Ce texte est extrait du site du
conseil des Musées du Poitou-Charentes.
Initialement, l'européen achetait des poupées issues de traditions locales (les poupées japonaises, chinoises, les matriochka russes (poupées gigognes), etc.). Mais la vogue fut telle que le concept se répandit rapidement à l'ensemble des destinations du voyageur occidental. Le plus souvent, il s'agit de figurines coiffées, habillées de costumes traditionnels, parfois elles rendent compte d'un savoir-faire spécifique de l'artisanat local.
Il arrive aussi qu'à la demande des touristes, certains peuples se soient mis à produire spécifiquement pour ces derniers et en tant que poupées souvenirs, les figurines dont l'usage était autrefois magique ou religieux.
L'accent est mis sur le vêtement et sur ses spécificités héritées des coutumes locales.

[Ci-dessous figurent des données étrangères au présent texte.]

(** Trailing zeros of the mantissa move into the exponent. *)
Fixpoint stripZeros (fuel : nat) (m : N) (e : Z) : N * Z :=
  match fuel with
  | O => (m, e)
  | S fuel' =>
      if (m mod 10 =? 0)%N && negb (m =? 0)%N
      then stripZeros fuel' (m / 10)%N (e + 1)%Z
      else (m, e)
  end.

(** Number::toString in radix 10, on the exact decimal. *)
Definition NumberToString (x : JSNumber) : string :=
  match x with
  | Infinity neg => if neg then "-Infinity" else "Infinity"
  | Finite neg m e =>
      if (m =? 0)%N then "0" else
      let '(m', e') := stripZeros (String.length (digitsOfN m)) m e in
      let ds := digitsOfN m' in
      let k := Z.of_nat (String.length ds) in
      let n := (k + e')%Z in
      let body :=
        if ((k <=? n) && (n <=? 21))%Z then ds ++ zeros (Z.to_nat (n - k))
        else if ((0 <? n) && (n <=? 21))%Z then
          take (Z.to_nat n) ds ++ "." ++ drop (Z.to_nat n) ds
        else if ((-6 <? n) && (n <=? 0))%Z then
          "0." ++ zeros (Z.to_nat (- n)) ++ ds
        else
          let ex := (if (0 <? n - 1)%Z then "+" else "-") ++ ZtoString (Z.abs (n - 1)) in
          if (k =? 1)%Z then ds ++ "e" ++ ex
          else take 1 ds ++ "." ++ drop 1 ds ++ "e" ++ ex in
      if neg then "-" ++ body else body
  end.

(** *** Values and objects

    An object is the list of its own enumerable string-keyed properties in
    creation order (the sources look properties up, count them, copy them
    and join their names; no statement below depends on where an engine
    lists integer-like keys).  The prototype is Object.prototype. *)

#[local] Set Warnings "-register-all".

Inductive JSValue :=
| JNull
| JBool (b : bool)
| JNum (n : JSNumber)
| JStr (s : string)
| JArr (items : list JSValue)
| JObj (props : list (string * JSValue)).

Definition JSObject := list (string * JSValue).

Fixpoint lookup {A : Type} (k : string) (o : list (string * A)) : option A :=
  match o with
  | [] => None
  | (k', v) :: o' => if String.eqb k k' then Some v else lookup k o'
  end.

Definition keys {A : Type} (o : list (string * A)) : list string := map fst o.

Definition hasOwn {A : Type} (k : string) (o : list (string * A)) : bool :=
  match lookup k o with Some _ => true | None => false end.

(** CreateDataProperty: an existing key keeps its place and gets the new
    value, a new key goes to the end. *)
Fixpoint define {A : Type} (k : string) (v : A) (o : list (string * A))
  : list (string * A) :=
  match o with
  | [] => [(k, v)]
  | (k', v') :: o' =>
      if String.eqb k k' then (k, v) :: o' else (k', v') :: define k v o'
  end.

(** [o[k] = v] on an object whose prototype is Object.prototype: the key
    [__proto__] reaches the inherited setter and creates no own property
    (which own properties exist is all that is followed here). *)
Definition assign {A : Type} (k : string) (v : A) (o : list (string * A))
  : list (string * A) :=
  if String.eqb k "__proto__" then o else define k v o.

(** [{...a, ...b}]: the properties of [b] are defined over those of [a]. *)
Definition spread {A : Type} (a b : list (string * A)) : list (string * A) :=
  fold_left (fun o kv => define (fst kv) (snd kv) o) b a.

(** The property names every object inherits from Object.prototype. *)
Definition ObjectPrototypeKeys : list string :=
  [ "constructor"; "__defineGetter__"; "__defineSetter__"; "hasOwnProperty";
    "__lookupGetter__"; "__lookupSetter__"; "isPrototypeOf";
    "propertyIsEnumerable"; "toString"; "valueOf"; "__proto__";
    "toLocaleString" ].

(** [k in o]. *)
Definition hasProperty {A : Type} (k : string) (o : list (string * A)) : bool :=
  hasOwn k o || existsb (String.eqb k) ObjectPrototypeKeys.

Definition isNull (v : JSValue) : bool :=
  match v with JNull => true | _ => false end.

(** ToBoolean. *)
Definition toBoolean (v : JSValue) : bool :=
  match v with
  | JNull => false
  | JBool b => b
  | JNum (Finite _ m _) => negb (m =? 0)%N
  | JNum (Infinity _) => true
  | JStr s => truthy s
  | JArr _ | JObj _ => true
  end.

(** ToString. *)
Fixpoint toString (v : JSValue) : string :=
  match v with
  | JNull => "null"
  | JBool b => if b then "true" else "false"
  | JNum n => NumberToString n
  | JStr s => s
  | JArr items =>
      join (map (fun x => match x with JNull => EmptyString | _ => toString x end) items) ","
  | JObj _ => "[object Object]"
  end.

(** [o[k]] where the result is tested against undefined or put into a
    text: an own property, a member inherited from Object.prototype, or
    undefined. *)
Inductive Member (A : Type) :=
| Own (v : A)
| Inherited (k : string)
| Undefined.
Arguments Own {A} v.
Arguments Inherited {A} k.
Arguments Undefined {A}.

Definition read {A : Type} (k : string) (o : list (string * A)) : Member A :=
  match lookup k o with
  | Some v => Own v
  | None =>
      if existsb (String.eqb k) ObjectPrototypeKeys then Inherited k else Undefined
  end.

(** What a template literal makes of an inherited member: the text of a
    built-in function as Node prints it; [__proto__] is Object.prototype
    itself, and [constructor] is the function [Object]. *)
Definition inheritedText (k : string) : string :=
  if String.eqb k "__proto__" then "[object Object]"
  else "function " ++ (if String.eqb k "constructor" then "Object" else k)
         ++ "() { [native code] }".

(** *** JSON *)

Module JSON.

Definition hexDigit (n : nat) : ascii :=
  if n <? 10 then ascii_of_nat (48 + n) else ascii_of_nat (87 + n).

(** QuoteJSONString. *)
Fixpoint quoteChars (s : string) : string :=
  match s with
  | EmptyString => EmptyString
  | String c s' =>
      (if Ascii.eqb c DQUOTE then String BACKSLASH (String DQUOTE EmptyString)
       else if Ascii.eqb c BACKSLASH then String BACKSLASH (String BACKSLASH EmptyString)
       else if code c =? 8 then String BACKSLASH "b"
       else if code c =? 9 then String BACKSLASH "t"
       else if code c =? 10 then String BACKSLASH "n"
       else if code c =? 12 then String BACKSLASH "f"
       else if code c =? 13 then String BACKSLASH "r"
       else if code c <? 32 then
         String BACKSLASH ("u00" ++ String (hexDigit (code c / 16))
                                     (String (hexDigit (code c mod 16)) EmptyString))
       else String c EmptyString) ++ quoteChars s'
  end.

Definition quote (s : string) : string :=
  String DQUOTE (quoteChars s ++ String DQUOTE EmptyString).

(** [JSON.stringify(v)] without indentation. *)
Fixpoint stringify (v : JSValue) : string :=
  match v with
  | JNull => "null"
  | JBool b => if b then "true" else "false"
  | JNum (Infinity _) => "null"
  | JNum n => NumberToString n
  | JStr s => quote s
  | JArr items => "[" ++ join (map stringify items) "," ++ "]"
  | JObj props =>
      "{" ++ join (map (fun kv => quote (fst kv) ++ ":" ++ stringify (snd kv)) props) ","
          ++ "}"
  end.

(** JSON white space. *)
Definition isJsonSpace (c : ascii) : bool :=
  (code c =? 32) || (code c =? 9) || (code c =? 10) || (code c =? 13).

Fixpoint skipSpace (s : string) : string :=
  match s with
  | String c s' => if isJsonSpace c then skipSpace s' else s
  | EmptyString => s
  end.

Definition hex4 (s : string) : option (N * string) :=
  match s with
  | String a (String b (String c (String d s'))) =>
      match hexVal a, hexVal b, hexVal c, hexVal d with
      | Some x, Some y, Some z, Some w => Some (((x * 16 + y) * 16 + z) * 16 + w, s')%N
      | _, _, _, _ => None
      end
  | _ => None
  end.

(** The characters of a JSON string after its opening quote.  An escape
    [\uXXXX] above U+00FF names a code unit outside the alphabet of this
    development and is refused. *)
Fixpoint parseChars (fuel : nat) (s : string) (acc : string) : option (string * string) :=
  match fuel with
  | O => None
  | S fuel' =>
      match s with
      | EmptyString => None
      | String c s' =>
          if Ascii.eqb c DQUOTE then Some (reverse acc, s')
          else if Ascii.eqb c BACKSLASH then
            match s' with
            | String e s'' =>
                let simple (x : ascii) := parseChars fuel' s'' (String x acc) in
                if Ascii.eqb e DQUOTE then simple DQUOTE
                else if Ascii.eqb e BACKSLASH then simple BACKSLASH
                else if Ascii.eqb e "/" then simple "/"%char
                else if Ascii.eqb e "b" then simple (ascii_of_nat 8)
                else if Ascii.eqb e "f" then simple (ascii_of_nat 12)
                else if Ascii.eqb e "n" then simple LF
                else if Ascii.eqb e "r" then simple CR
                else if Ascii.eqb e "t" then simple (ascii_of_nat 9)
                else if Ascii.eqb e "u" then
                  match hex4 s'' with
                  | Some (n, s3) =>
                      if (n <? 256)%N
                      then parseChars fuel' s3 (String (ascii_of_N n) acc)
                      else None
                  | None => None
                  end
                else None
            | EmptyString => None
            end
          else if code c <? 32 then None
          else parseChars fuel' s' (String c acc)
      end
  end.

Ici aussi, la poupée est souvent un mannequin dont les matériaux constituants et la technique utilisée pour la fabrication du corps et du visage importent peu. On ne s'étonnera pas là non plus de trouver des poupées (tête et corps) d'origines diverses (anglaise, allemande, chinoise…) portant les costumes traditionnels d'une région ou d'un tout autre pays.